Exercise directions
Please go line by line through the material and copy each one containing the word "Hpre".

^^^^^^^^

Lemma expand_known g (m : list master_statement) known : (∀ s, s ∈ m → rules_declared known (expand_statement g s)) → rules_declared known (expand g m).
Proof. intros Hm. apply rules_declared_concat. intros l (s & -> & Hs)%list_elem_of_fmap. by apply Hm. Qed.

Lemma master_end_known g dflt known : chars "phony" ∈ known → rules_declared known (expand g (master_end dflt g)).
Proof.
  intros Hp. apply expand_known. intros s Hs. unfold master_end in Hs. apply elem_of_app in Hs as [Hs|Hs].
  - destruct (target_short_names g ==? []); [by apply elem_of_nil in Hs|]. apply elem_of_app in Hs as [Hs|(p & -> & _)%list_elem_of_fmap]; [|done].
    apply elem_of_cons in Hs as [->| ->%list_elem_of_singleton]; done.
  - destruct (final_outputs g ==? []); [by apply elem_of_nil in Hs|].
    apply elem_of_cons in Hs as [->|[->| ->%list_elem_of_singleton]%elem_of_cons]; done.
Qed.

(** C28: The files declare every rule they use.  In what ninja reads of the master file that is generated, with the files of the
    targets where they are included, every edge runs phony or a rule that was declared before it. *)
Theorem build_rules_declared links dflt l m g :
  GenerateOutputForConfig md5 opts data links dflt l target_dicts all_targets = Ok (m, g) →
  rules_declared [chars "phony"] (expand g m).
Proof.
  intros (Hrun & settings & depth & _ & _ & ->)%GenerateOutputForConfig_Ok. pose proof (generate_targets_written _ _ Hrun) as Hwritten.
  rewrite !expand_app. apply rules_declared_append.
  { apply expand_known. intros s (v & -> & Hv)%list_elem_of_fmap. unfold master_variables in Hv.
    destruct (generator_supports_multiple_toolsets opts); repeat (apply elem_of_cons in Hv as [->|Hv]; [done|]); by apply elem_of_nil in Hv. }
  apply rules_declared_append; [done|]. apply rules_declared_app; [done|]. apply rules_declared_append; [done|].
  apply rules_declared_append; [|apply master_end_known; by apply (bool_decide_unpack _)].
  apply expand_known. intros s (path & -> & _)%list_elem_of_fmap. apply rules_declared_concat.
  intros stmts ([q [file wr]] & -> & [_ Hin]%list_elem_of_filter)%list_elem_of_fmap. destruct (Hwritten _ _ _ Hin) as (sp & outputs & Hwr).
  eapply rules_declared_mono; [|apply (WriteSpec_rules _ _ _ _ _ Hwr)]. by apply (bool_decide_unpack _).
Qed.

(** Rules have one name space in ninja, and targets do not share rules: if the digests of the names of two targets are
    different words of the same length, no rule is declared in the files of both. *)
Theorem target_rules_distinct l g q1 file1 wr1 q2 file2 wr2 n :
  generate_targets md5 opts target_dicts all_targets l = Ok g →
  (q1, (file1, wr1)) ∈ targets g → (q2, (file2, wr2)) ∈ targets g →
  length (md5 (chars q1)) = length (md5 (chars q2)) →
  only_word_chars (md5 (chars q1)) ≠ only_word_chars (md5 (chars q2)) →
  n ∈ declared (stmts wr1) → n ∉ declared (stmts wr2).
Proof.
  intros Hrun H1 H2 Hlen Hne Hn1 Hn2. pose proof (generate_targets_written _ _ Hrun) as Hwritten.
  destruct (Hwritten _ _ _ H1) as (sp1 & o1 & [_ Hs1]%WriteSpec_rules). destruct (Hwritten _ _ _ H2) as (sp2 & o2 & [_ Hs2]%WriteSpec_rules).
  destruct (Hs1 n Hn1) as [p1 Hp1], (Hs2 n Hn2) as [p2 Hp2]. rewrite Hp1 in Hp2. apply app_inj_2 in Hp2 as [_ Heq].
  - by apply Hne.
  - unfold only_word_chars. by rewrite !length_fmap.
Qed.
End config_theorems.

(** ** Tools *)

(** The first of the choices that is there. *)
Fixpoint first_choice (l : list (option text)) (dflt : text) : text :=
  match l with [] => dflt | Some x :: _ => x | None :: l => first_choice l dflt end.

(** The value of the last setting with a key. *)
Definition last_setting (key : string) (settings : list (text * text)) : option text :=
  snd <$> last (filter (λ s, s.1 = chars key) settings).

Section tools_theorems.
Context `{RealPath} (opts : options).
Implicit Types (settings : list (text * text)).

Lemma last_setting_snoc key settings k v :
  last_setting key (settings ++ [(k, v)]) = if decide (k = chars key) then Some v else last_setting key settings.
Proof.
  unfold last_setting. rewrite filter_app, filter_cons. cbn [fst]. destruct (decide (k = chars key)); cbn; [by rewrite last_snoc|by rewrite app_nil_r].
Qed.

(** Each tool is the last one that is set. *)
Lemma read_settings_last settings :
  let t := read_settings opts settings in
  let path v := p_join (build_to_root opts) v in
  cc t = default (chars "cc") (path <$> last_setting "CC" settings)
  ∧ cxx t = default (chars "c++") (path <$> last_setting "CXX" settings)
  ∧ cc_host t = (path <$> last_setting "CC.host" settings) ∧ cxx_host t = (path <$> last_setting "CXX.host" settings)
  ∧ cc_host_global_setting t = last_setting "CC.host" settings ∧ cxx_host_global_setting t = last_setting "CXX.host" settings.
Proof.
  unfold read_settings. induction settings as [|[k v] settings IH] using rev_ind; [done|].
  rewrite foldl_app. cbn [foldl]. destruct IH as (H1 & H2 & H3 & H4 & H5 & H6).
  rewrite !last_setting_snoc. set (t := foldl _ _ _) in *.
  split_and!; (case_decide as Hk; [by cbn; rewrite (bool_decide_eq_true_2 _ Hk)|by cbn; rewrite (bool_decide_eq_false_2 _ Hk)]).
Qed.

Definition env (var : string) : option text := chars <$> dict_get ((λ p, (of_chars p.1, of_chars p.2)) <$> gen_environ opts) var.

Lemma env_or_choice vars dflt : env_or opts vars dflt = first_choice (env <$> vars) dflt.
Proof.
  unfold env_or, env. induction vars as [|v vars IH]; cbn; [by rewrite chars_of_chars|].
  by destruct (dict_get _ v).
Qed.

Lemma first_choice_app a b dflt : first_choice (a ++ b) dflt = first_choice a (first_choice b dflt).
Proof. induction a as [|[x|] a IH]; cbn; done. Qed.

(** The tool that variables of the environment name, or else the last setting with a key, or else [dflt]. *)
Definition choose_tool (vars : list string) (key : string) (settings : list (text * text)) (dflt : text) : text :=
  first_choice ((env <$> vars) ++ [truthy (p_join (build_to_root opts) <$> last_setting key settings)]) dflt.

Lemma choose_tool_env vars key settings dflt tool :
  tool = default dflt (truthy (p_join (build_to_root opts) <$> last_setting key settings)) → env_or opts vars tool = choose_tool vars key settings dflt.
Proof. intros ->. rewrite env_or_choice. unfold choose_tool. rewrite first_choice_app. by destruct (truthy _). Qed.

Lemma host_tool_plain var host setting tool reference r :
  env_or opts [var] (default tool (truthy host)) = r → contains reference r = false → host_tool opts var host setting tool reference = r.
Proof. intros Hr Hc. unfold host_tool. rewrite Hr, Hc. by destruct (truthy setting). Qed.

End tools_theorems.

(** ** Numbers of links *)

Lemma link_memory_positive meminfo n : link_memory meminfo = Ok n → (1 ≤ n)%Z.
Proof.
  induction meminfo as [|l meminfo IH]; cbn; [intros [= <-]; lia|]. destruct (mem_total l); [|done].
  intros (k & _ & Hk)%bind_Ok. injection Hk as <-. lia.
Qed.

(** At least one link may run at once. *)
Lemma concurrent_links_positive platform meminfo memsize n : GetDefaultConcurrentLinks platform meminfo memsize = Ok n → (1 ≤ n)%Z.
Proof.
  unfold GetDefaultConcurrentLinks. destruct (platform in? _); [intros [= <-]; lia|].
  destruct (str_startswith _ _); [by apply link_memory_positive|]. destruct (platform ==? _); [|intros [= <-]; lia].
  destruct memsize; intros [= <-]; lia.
Qed.

Lemma drop_while_app {A} (P : A → bool) s l : forallb P s = true → (∀ c, head l = Some c → P c = false) → drop_while P (s ++ l) = l.
Proof.
  induction s as [|c s IH]; cbn; intros Hs Hl; [destruct l as [|c l]; [done|]; apply drop_while_head; by apply Hl|].
  apply andb_true_iff in Hs as [-> Hs]. by apply IH.
Qed.

Lemma mem_total_numeral s1 ds s2 r n :
  forallb Ascii.is_space s1 = true → forallb Ascii.is_space s2 = true → numeral_of 10 ds n →
  mem_total (chars "MemTotal:" ++ s1 ++ ds ++ s2 ++ chars "kB" ++ r) = Some ds.
Proof.
  intros Hs1 Hs2 Hds. pose proof (numeral_digits _ _ _ Hds) as Hd. unfold mem_total. rewrite lstarts_app.
  change (drop 9 (chars "MemTotal:" ++ ?l)) with l. unfold lstrip. rewrite drop_while_app; [|done|].
  - rewrite span_all.
    + rewrite drop_while_app; [by rewrite lstarts_app|done|]. by intros c [= <-].
    + apply forallb_forall. intros c Hc%list_elem_of_In. rewrite Forall_forall in Hd. apply bool_decide_eq_true_2. by apply Hd.
    + intros c Hc. destruct s2 as [|x s2]; [by injection Hc as <-|]. injection Hc as <-. cbn in Hs2. apply andb_true_iff in Hs2 as [Hx _].
      apply bool_decide_eq_false_2. intros Hdig. apply (digit_char_plain 10) in Hdig as [Hplain _]. congruence.
  - intros c Hc. destruct ds as [|d ds]; [by destruct Hds|]. injection Hc as <-. rewrite Forall_cons in Hd. by destruct Hd as [(? & _ & _)%digit_char_plain _].
Qed.

(** On Linux, one link for every eight gigabytes of memory. *)
Lemma concurrent_links_linux platform pre s1 ds s2 r post memsize n :
  str_startswith "linux" platform = true → Forall (λ l, mem_total l = None) pre →
  forallb Ascii.is_space s1 = true → forallb Ascii.is_space s2 = true → numeral_of 10 ds n →
  GetDefaultConcurrentLinks platform (pre ++ (chars "MemTotal:" ++ s1 ++ ds ++ s2 ++ chars "kB" ++ r) :: post) memsize
  = Ok (Z.max 1 (n / (8 * 2 ^ 20))).
Proof.
  intros Hp Hpre Hs1 Hs2 Hds. unfold GetDefaultConcurrentLinks. rewrite Hp.
  destruct (bool_decide_reflect (platform ∈ ["win32"; "cygwin"])) as [Hin|_].
  { rewrite !elem_of_cons in Hin. by destruct Hin as [->|[->|?%elem_of_nil]]. }
  induction Hpre as [|l pre Hl _ IH]; cbn [app link_memory]; [|by rewrite Hl].
  rewrite (mem_total_numeral _ _ _ _ n) by done. unfold int_of_str. rewrite chars_of_chars.
  pose proof (numeral_digits _ _ _ Hds) as Hd. rewrite read_int_unsigned.
  - rewrite (read_unsigned_numeral _ _ n) by done. done.
  - by eapply strip_digits.
  - destruct ds as [|d ds]; [done|]. rewrite Forall_cons in Hd. intros [= ->]. by destruct Hd as [(_ & ? & _)%digit_char_plain _].
  - destruct ds as [|d ds]; [done|]. rewrite Forall_cons in Hd. intros [= ->]. by destruct Hd as [(_ & _ & ?)%digit_char_plain _].
Qed.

^^^^^^^^

Exercise answer
  intros Hp Hpre Hs1 Hs2 Hds. unfold GetDefaultConcurrentLinks. rewrite Hp.
  induction Hpre as [|l pre Hl _ IH]; cbn [app link_memory]; [|by rewrite Hl].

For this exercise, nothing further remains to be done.